The following is an outline of the HHL algorithm with a high-level drawing of the corresponding circuit. For simplicity all computations are assumed to be exact in the ensuing description, and a more detailed explanation of the non-exact case is given in Section 2.D..

- Load the data $|b\rangle\in\mathbb{ C }^{N}$. That is, perform the transformation $$ |0\rangle _{n_{b}} \mapsto |b\rangle _{n_{b}} $$
Apply Quantum Phase Estimation (QPE) with $$ U = e ^ { i A t } := \sum _{j=0}^{N-1}e ^ { i \lambda _ { j } t } |u_{j}\rangle\langle u_{j}| $$ The quantum state of the register expressed in the eigenbasis of $A$ is now $$ \sum_{j=0}^{N-1} b _ { j } |\lambda _ {j }\rangle_{n_{l}} |u_{j}\rangle_{n_{b}} $$ where $|\lambda _ {j }\rangle_{n_{l}}$ is the $n_{l}$-bit binary representation of $\lambda _ {j }$.

Add an auxiliary qubit and apply a rotation conditioned on $|\lambda_{ j }\rangle$, $$ \sum_{j=0}^{N-1} b _ { j } |\lambda _ { j }\rangle_{n_{l}}|u_{j}\rangle_{n_{b}} \left( \sqrt { 1 - \frac { C^{2} } { \lambda _ { j } ^ { 2 } } } |0\rangle + \frac { C } { \lambda _ { j } } |1\rangle \right) $$ where $C$ is a normalisation constant, and, as expressed in the current form above, should be less than the smallest eigenvalue $\lambda_{min}$ in magnitude, i.e., $|C| < \lambda_{min}$.

Apply QPE$^{\dagger}$. Ignoring possible errors from QPE, this results in $$ \sum_{j=0}^{N-1} b _ { j } |0\rangle_{n_{l}}|u_{j}\rangle_{n_{b}} \left( \sqrt { 1 - \frac {C^{2} } { \lambda _ { j } ^ { 2 } } } |0\rangle + \frac { C } { \lambda _ { j } } |1\rangle \right) $$

Measure the auxiliary qubit in the computational basis.

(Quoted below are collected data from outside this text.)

(* ===== verification/Prelude.v ===== *)
(** * Verification of the UPG-VPP user plane gateway plugin (src/upf)

    The plugin turns VPP into the user plane function (UPF/PGW-U) of a mobile
    core. A control plane node speaks PFCP with it over UDP: it sets up an
    association, establishes sessions, and fills each session with packet
    detection, forwarding, usage reporting and QoS rules. Packets that enter
    through GTP-U tunnels or IP routes are classified against those rules,
    counted, and forwarded.

    ** Parts of the program and the files that model them

    - The PFCP codec, src/upf/pfcp.c and pfcp.h. A message is a header and a
      sequence of information elements, some of which are groups of elements.
      Tables describe which elements a message or group may carry; a generic
      engine walks the tables and calls an encoder or decoder per simple
      element.
      - [PfcpIo]: the get_ and put_ macros, as a reader over the received
        octets with the remaining length, and a writer on a vector whose
        capacity limits the stores.
      - [PfcpIe]: the structs of the simple elements and their
        decode_x and encode_x functions, one definition per C function.
      - [PfcpLeaf]: the type [leaf] of the simple element codecs, with
        [leaf_decode] and [leaf_encode] that select the pair the SIMPLE_IE
        macros put in a table entry.
      - [PfcpTables]: the group tables, tgpp_specs, vendor_tp_specs,
        vendor_bbf_specs and msg_specs, entry by entry.
      - [PfcpCodec]: the engine, decode_group, decode_ie, encode_group,
        encode_ie, pfcp_decode_msg, pfcp_encode_msg. A group struct is
        [VGroup fields members ies], its presence bits, one list of values per
        table entry and the elements set aside; a simple element [VLeaf k x].
    - Sessions and rules, src/upf/upf_pfcp.c and upf.h. A session has an active
      and a pending set of rules, vectors sorted by id; a request changes the
      pending set, which then replaces the active one.
      - [UpfTypes]: the structs of upf.h, the pools of vppinfra, IEEE doubles.
      - [UpfVec]: intcmp, vec_bsearch, vec_delete and the macro vec_diff.
      - [UpfRules]: pfcp_make_pending_x, the functions of
        pfcp_rule_vector_fns for PDR, FAR, URR and QER (class [RuleKind]),
        policers and pfcp_free_rules.
      - [UpfTeid]: rules_add_v4_teid, rules_add_v6_teid and the table of
        tunnels, pfcp_add_del_v4_teid and pfcp_add_del_v6_teid.
      - [UpfAssoc]: associations, and the doubly linked list of sessions of each
        (pfcp_get_association to pfcp_create_session, pfcp_lookup).
      - [UpfAcl]: the compilation of filters to masks and values, compile_pdi,
        build_pfcp_rules, build_urr_link_map.
      - [UpfMain]: upf_main_t, what is configured ([upf_config]) and what
        changes ([upf_main_t]), with what leaves the plugin ([output]).
      - [UpfSession]: pfcp_update_apply and pfcp_update_finish,
        pfcp_disable_session, pfcp_free_session, pfcp_release_association, the
        peers of FARs and the end markers.
    - IP filter rules, src/upf/upf_ipfilter.c, in [UpfIpfilter]: the parser and
      the printer.
    - The message handlers, src/upf/upf_pfcp_api.c. A handler decodes nothing
      itself: it reads members of the decoded message, changes the pending rules
      of a session and fills in a response, and leaves through out_error or
      out_send_resp.
      - [ApiMsg]: the places of the members in messages, the response.
      - [ApiRules]: an error monad with the state of a handler ([hstate]), and
        the handlers of FARs, URRs and QERs. [ApiPdr]: TEIDs, conflicts of UE
        addresses, the handlers of PDRs.
      - [ApiSession]: heartbeats, association setup, session establishment,
        modification and deletion, and the dispatch, upf_pfcp_handle_msg.
      - [ApiDemo]: a configuration and messages to run them with.
    - Usage reporting, [UpfUrr]: process_urrs counts packets (upf_pfcp.c),
      urr_check_counter decides what is reported (upf_pfcp_server.c),
      upf_usage_report_build makes the report (upf_pfcp_api.c). [UrrTimer]: the
      timers of the rules and of inactivity, upf_pfcp_session_urr_timer, and the
      messages that carry the reports (upf_pfcp_server.c).
    - The flow table, src/upf/flowtable.h, flowtable.c, flowtable_tcp.h,
      flowtable_init.c, and its graph node upf_flow_node.c: [FlowTcp] the TCP
      states, [FlowKey] keys from packet headers, [FlowTable] entries, hash
      table, timer wheel and upf_flow_process.
    - Classification, src/upf/upf_classify.c, in [UpfClassify]: the ACLs of
      [UpfAcl] against the packets of [FlowTable].
    - Applications: [UpfAppDpo] (upf_app_dpo.c) by server address and
      [AppDetect] (upf_adf.c) by the name in a TLS Client Hello or HTTP request.
    - The PFCP server, src/upf/upf_pfcp_server.c and .h, in [PfcpServer]: queues
      of requests and responses, the pool of messages, timers, and the process
      that handles a batch of events and the timers that are due ([pfcp_turn]).
      It encodes with [PfcpCodec] and calls the rest of the plugin through the
      class [PfcpApp]: a call is a tree of the server functions it calls in turn
      ([upcall]). [UpfProcess] puts the handlers and the timers of rules in the
      place of that class; the result, [upf_turn], is a turn of pfcp_process.
    - The packet path. A packet comes from a GTP-U tunnel or by the route of a
      session, passes the flow table and the classification, then upf_input and
      upf_forward, and leaves by a tunnel or a route.
      - [GtpuBuf]: vlib_buffer_t as memory with a window, the metadata
        upf_buffer_opaque_t, GTP-U headers and one's complement sums.
      - [GtpuDecap], [GtpuEcho], [GtpuError] (src/upf/upf_gtpu_decap.c):
        upf_gtpu_input with its pairs of packets and the last tunnel it keeps,
        the bypass of the IP graph, echo requests, error indications received;
        and, of upf_gtpu_encap.c, those sent.
      - [GtpuPath]: upf_input (upf_input.c), upf_forward (upf_forward.c) with
        process_qers, the encapsulation and end markers (upf_gtpu_encap.c).
      - [SessionDpo]: the nodes of the route to a session (upf_session_dpo.c).
    - The TCP proxy. [TcpSplice]: upf_proxy_input.c, upf_tcp_forward.c and
      upf_proxy_output.c, the packets to it, past it and from it.
      [ProxySession]: its sessions and the callbacks of the session layer of
      VPP (upf_proxy.c, upf_proxy_accept.c), as steps of a machine
      ([proxy_step]) that VPP, the flow table and the data path drive within
      the limits of [enabled].

    ** What the theorems show

    - [PfcpIeRt], [PfcpLeafRt]: every element codec returns the value that was
      encoded, for the values [leaf_wf] lists, and [lost_values] are values
      that do not survive.
    - [PfcpIeSafe]: which decoders stay inside the received data, and an input
      for each that does not.
    - [PfcpWire]: a declarative wire format ([wire_ie], [wire_msg]) and the
      refinement theorem that the encoder, which reserves room, stores past the
      length and patches lengths afterwards, produces it.
    - [PfcpDecode]: decoding returns on every input, and what it returns has
      the shape the tables announce.
    - [PfcpLoop]: unknown, repeated and overlong elements.
    - [PfcpMsgRt]: whole messages survive encoding and decoding.
    - [PfcpRoom]: when the encoder stays inside the capacity of its vector.
    - [PfcpFaults]: defects of the tables and the engine.
    - [UpfVec], [UpfRules], [UpfTeid], [UpfAssoc]: vec_diff adds and removes
      exactly the difference; what a sorted vector of rules holds is found;
      deleting takes one rule; the tunnel table follows the rules; the linked
      lists behave like lists.
    - [UpfUsage]: a crossing is signalled once, nothing counted is lost, quotas
      drop packets, and the cases in which usage goes unreported. [UrrTimer]:
      what is due is reported, once, and the report of a rule that runs late by
      more than a period is not covered.
    - [FlowTcp], [FlowKey]: TCP states only advance; keys are equal exactly for
      the packets of one connection.
    - [FlowTableInv], [FlowExpire], [FlowNode]: the invariant of the flow table
      holds in every reachable state; a frame never faults; a pass of the timer
      wheel removes exactly the idle flows.
    - [UpfClassify]: a compiled filter matches exactly what the filter
      describes; the best precedence wins; and the UE address of IPv4 is not
      compared.
    - [AppDetect]: well-formed names are found, and how far the TLS parser may
      load past the hello.
    - [PfcpServerInv], [PfcpServerSafe]: the invariant of the server and every
      operation of a turn. [PfcpServerRun]: it holds in every reachable state
      and no assertion of the server fails, as long as the peer does not use
      the numbers of the UPF's own requests ([own] tells them apart) and fewer
      than 2^24 messages are alive; a repeated request is handled once; an
      unanswered request is sent three times; runs that fail.
    - [UpfIpfilterRt]: what the printer writes is read back as the same rule.
    - [ApiInv]: the handlers of rules leave the active rules alone, and what
      they do when a rule is refused, by a relation between states carried
      through their monad. [ApiReply]: one response for a request, and none
      otherwise.
    - [AssocInv], [PluginInv]: sessions, SEIDs and associations agree in every
      state the handlers, timers and releases reach; a request to establish,
      delete or release does that, and a failed establishment leaves nothing.
    - [UpfProcess]: what the server relies on is proved of the plugin, so the
      invariant of the server holds of the process as a whole; a run of it, from
      the setup of an association to the end of a session, is computed.
    - [GtpuDecap], [GtpuPath]: a G-PDU of a known tunnel reaches the session of
      the tunnel and is forwarded with its payload; a frame is handled packet by
      packet; no octets lead outside the buffer; only what a FAR forwards and
      the gates let through is sent on. [GtpuEcho], [GtpuError]: echo requests
      are answered, error indications are read back as they were written, and
      the checksums they leave wrong.
    - [SessionDpo]: the time to live and the checksum of a routed packet.
    - [TcpSplice]: a splice continues both TCP streams, every segment is
      translated, with all its options, and answers reach their sender in its
      own numbers. [ProxyInv]: the sessions of the proxy are counted right in
      every reachable state and freed with their last reference; a second
      connection, and a session that is never freed, as runs.

    ** Conventions

    C integers are [Z]; conversions that can lose bits are written with
    [wrap]. A C function that can fail returns an [outcome]: [Err] is an error
    code of the program, [Fault] behaviour that C leaves undefined. A vector
    of vppinfra is [vec], [None] for the null pointer.

    Recursion that is not structural takes fuel. The loop of decode_group gets
    as many turns as the group has octets, which is enough because each turn
    consumes an element header of four; nested groups get [group_depth] = 3
    levels, which is enough because the tables nest no deeper ([specs_depth]);
    [decode_msg_terminates] proves both bounds sufficient.

    What is not under src/ is a parameter: the class [Vppinfra] has the growth
    policy of vectors and the parser and printer of IP addresses, with the laws
    the code relies on in [VppinfraOk]; [vpp_exact] is an instance that shows
    they can hold.

    Other bounds: a slot of the timer wheel is walked with [slot_fuel] = 257
    entries and the seconds that have passed with [expire_seconds], both shown
    sufficient by [flow_frame_returns]; the loops of the TLS and HTTP parsers
    and over the expired timers of the server get the length of what they walk;
    the loop that moves a late measurement period on gets 2^64 turns.

    Further parameters, each a class with its laws and an instance: [VppPool]
    (which free index a pool hands out), with [VppPoolDense] that it is below
    the number of elements or was used before; [VecSort]; [IpCompare] and
    [IpMasks] of vnet; [NextFrames]; [AppFib], the FIB of an application;
    [AdfLookup], the expressions of an application; [VppNet], the FIB, the
    interfaces, NAT and random numbers, over an abstract state; [VppUnformat]
    and [VppFormat], the tokens of unformat and format; [VppMemory], what a new
    ACL holds before it is set. [PfcpAppOk] states what the server relies on in
    its callers: a bound on the messages a call sends, and one response to a
    request at most.

    The search for an unused TEID gets [attempts] turns, as the code gives up
    only on invalid ones; release_sessions gets as many turns as there are
    sessions, which [release_ends_sessions] proves sufficient. Handlers run on
    the state of the plugin and list what they send in [um_out]; [UpfProcess]
    hands that to the server in order.

    Of packets: [VppPacket], with its laws [VppPacketOk], has the checksum
    functions, flags and hashes of VPP, [VppTcp] its TCP connections, [VppDpo]
    the offloaded checksums; [demo_vpp] and its like are instances. The walks
    over extension headers, elements of error indications and TCP options get as
    many turns as there are octets to walk. UPF_ENTER_SUBGRAPH is that of a
    release build, and so are assertions that are followed by a check of the
    same condition, and those of [ProxySession]; any other that fails is a
    [Fault]. The steps of [ProxySession] are atomic; the places where the code
    gives up its lock too early are recorded in PROJECT.json.

    ** What is not modelled

    The format_x functions (text output) and free_x functions (memory release)
    of the codec. Of the other parts of the plugin:
    the session layer callbacks that feed the PFCP server, the TCP stack and the
    session layer of VPP under the proxy, and the applications it registers;
    CLI, binary API, event exposure over HTTP and the unit tests, which call
    third-party code or print. Of the modelled parts, packet traces, interface
    counters, the state of policers and log messages are left out, and memory
    is not limited. *)

From Stdlib Require Import ZArith Lia Btauto.
From stdpp Require Import base list list_numbers option numbers decidable.

Declare Scope upf_scope.
Delimit Scope upf_scope with upf.
#[global] Open Scope upf_scope.
#[global] Open Scope Z_scope.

If the outcome is $1$, the register is in the post-measurement state $$ \left( \sqrt { \frac { 1 } { \sum_{j=0}^{N-1} \left| b _ { j } \right| ^ { 2 } / \left| \lambda _ { j } \right| ^ { 2 } } } \right) \sum _{j=0}^{N-1} \frac{b _ { j }}{\lambda _ { j }} |0\rangle_{n_{l}}|u_{j}\rangle_{n_{b}} $$ which up to a normalisation factor corresponds to the solution.

Apply an observable $M$ to calculate $F(x):=\langle x|M|x\rangle$.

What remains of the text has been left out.